Final Strategic Takeaway

AI in modern warfare is not a future technology being cautiously evaluated. It is the operational infrastructure of the most powerful military on earth, deployed across every combatant command, exercised in every major NATO operation, and battle-tested in live warfare from Ukraine to Gaza to Iran. Project Maven's evolution from a drone footage analysis experiment to a system facilitating 5,000 targets per day - with future planning targeting 1,000 per hour - traces the trajectory of a transformation that has already fundamentally altered the character of military conflict in ways that most public discourse, most governance frameworks, and most international law has not yet absorbed.

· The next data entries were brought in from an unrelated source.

(** ** The logical array and the loops over it *)

Lemma sa_get_logical (s : sa_type) (i : Z) :
  0 <= i -> sa_get s i = logical s !! Z.to_nat i.
Proof.
  intros Hi. unfold sa_get, logical.
  destruct (Z.ltb_spec 1 i).
  - replace (Z.to_nat i) with (S (S (Z.to_nat (i - 2)))) by lia. reflexivity.
  - destruct (Z.eqb_spec i 0) as [-> | Hne]; [reflexivity |].
    assert (i = 1) as -> by lia. reflexivity.
Qed.

Lemma sa_set_logical (s : sa_type) (i v : Z) :
  0 <= i -> (Z.to_nat i < length (logical s))%nat ->
  exists s', sa_set s i v = Some s' /\
             logical s' = <[Z.to_nat i := v]> (logical s) /\
             sa_n s' = sa_n s.
Proof.
  intros Hi Hlen. unfold sa_set, logical in *. simpl in Hlen.
  destruct (Z.ltb_spec 1 i).
  - destruct (Nat.ltb_spec (Z.to_nat (i - 2)) (length (sa s))); [| lia].
    eexists. split; [reflexivity |]. simpl. split; [| reflexivity].
    replace (Z.to_nat i) with (S (S (Z.to_nat (i - 2)))) by lia. reflexivity.
  - eexists. split; [reflexivity |]. simpl. split; [| reflexivity].
    destruct (Z.eqb_spec i 0) as [-> | Hne]; [reflexivity |].
    assert (i = 1) as -> by lia. reflexivity.
Qed.

Lemma for_loop_ext {S : Type} (body1 body2 : Z -> S -> option S) k lo s :
  (forall i s, body1 i s = body2 i s) ->
  for_loop k lo body1 s = for_loop k lo body2 s.
Proof.
  intros He. revert lo s. induction k as [| k IH]; intros lo s; simpl.
  - reflexivity.
  - rewrite He. destruct (body2 lo s); simpl; [apply IH | reflexivity].
Qed.

(** Invariant rule for [for_loop]: [P j] holds after [j] iterations. *)
Lemma for_loop_invariant {S : Type} (P : nat -> S -> Prop)
  (body : Z -> S -> option S) (k : nat) (lo : Z) (s : S) :
  P 0%nat s ->
  (forall j s, (j < k)%nat -> P j s ->
               exists s', body (lo + Z.of_nat j) s = Some s' /\ P (Datatypes.S j) s') ->
  exists s', for_loop k lo body s = Some s' /\ P k s'.
Proof.
  revert P lo s. induction k as [| k IH]; intros P lo s H0 Hstep; simpl.
  - eauto.
  - destruct (Hstep 0%nat s ltac:(lia) H0) as (s1 & Hb & H1).
    rewrite Z.add_0_r in Hb. rewrite Hb. simpl.
    apply (IH (fun j => P (Datatypes.S j))); [exact H1 |].
    intros j s2 Hj Hp.
    destruct (Hstep (Datatypes.S j) s2 ltac:(lia) Hp) as (s3 & Hb3 & H3).
    exists s3. split; [| exact H3].
    rewrite <- Hb3. f_equal. lia.
Qed.

Lemma map_loop (g : Z -> Z) (s : sa_type) :
  exists s', for_loop (length (logical s)) 0 (map_body g) s = Some s' /\
             logical s' = map g (logical s) /\ sa_n s' = sa_n s.
Proof.
  remember (logical s) as L eqn:HL.
  destruct (for_loop_invariant
              (fun j s' => logical s' = map g (take j L) ++ drop j L /\
                           sa_n s' = sa_n s)
              (map_body g) (length L) 0 s) as (s' & Hrun & Hl & Hn).
  - split; [now rewrite HL | reflexivity].
  - intros j s1 Hj [Hl Hn]. rewrite Z.add_0_l. unfold map_body.
    destruct (lookup_lt_is_Some_2 L j Hj) as [v Hv].
    rewrite sa_get_logical by lia. rewrite Nat2Z.id, Hl.
    rewrite lookup_app_r by (rewrite length_map, length_take; lia).
    rewrite length_map, length_take, Nat.min_l, Nat.sub_diag by lia.
    rewrite (drop_S _ _ _ Hv). simpl.
    destruct (sa_set_logical s1 (Z.of_nat j) (g v)) as (s2 & Hs & Hl2 & Hn2).
    + lia.
    + rewrite Nat2Z.id, Hl, length_app, length_map, length_take, length_drop. lia.
    + exists s2. split; [exact Hs |]. split; [| congruence].
      rewrite Hl2, Nat2Z.id, Hl.
      rewrite insert_app_r_alt by (rewrite length_map, length_take; lia).
      rewrite length_map, length_take, Nat.min_l, Nat.sub_diag by lia.
      rewrite (drop_S _ _ _ Hv), (take_S_r _ _ _ Hv). simpl.
      rewrite map_app, <- app_assoc. reflexivity.
  - exists s'. split; [exact Hrun |]. split; [| exact Hn].
    rewrite Hl, firstn_all, drop_all, app_nil_r. reflexivity.
Qed.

The strategic implications are severe and deserving of serious, sustained engagement rather than the episodic alarm that attends each new operational deployment. When AI compresses the kill chain from hours to minutes to seconds, it simultaneously compresses every other process that war is embedded in: the diplomatic process that might prevent it, the intelligence process that should validate its necessity, and the legal process that should establish its proportionality. What is emerging, whether any individual government or technology company intends it or not, is a warfare architecture in which algorithms make the decisions that determine who lives and dies faster than any human ethical framework was designed to evaluate.

Palantir CEO Alex Karp's warning that this is a "have, have-not world" contains a genuine strategic truth that cuts in a more uncomfortable direction than he likely intends: the have-nots who lack AI warfare capability face a military disadvantage that may drive exactly the kind of compensatory escalation - nuclear posturing, unconventional warfare, asymmetric attacks on AI infrastructure - that the responsible deployment of powerful military AI should be designed to deter rather than invite. Building AI warfare systems faster than the governance frameworks to constrain their use does not produce a more stable world. It produces a faster path to exactly the catastrophic accident that would force the governance reckoning everyone who studies this domain knows is necessary but none of the competing states are currently willing to accept as a strategic cost.

Global Chanakya Intelligence Assessment: Project Maven has made the United States the world's most capable AI-assisted military power by a substantial margin. Whether that capability advantage produces the deterrence stability its architects intend, or accelerates the very conflicts it is designed to prevent by compressing every decision timeline below the threshold of meaningful diplomatic intervention, is the defining strategic question of the algorithmic warfare era - and nobody in a position of authority has yet given it an honest answer.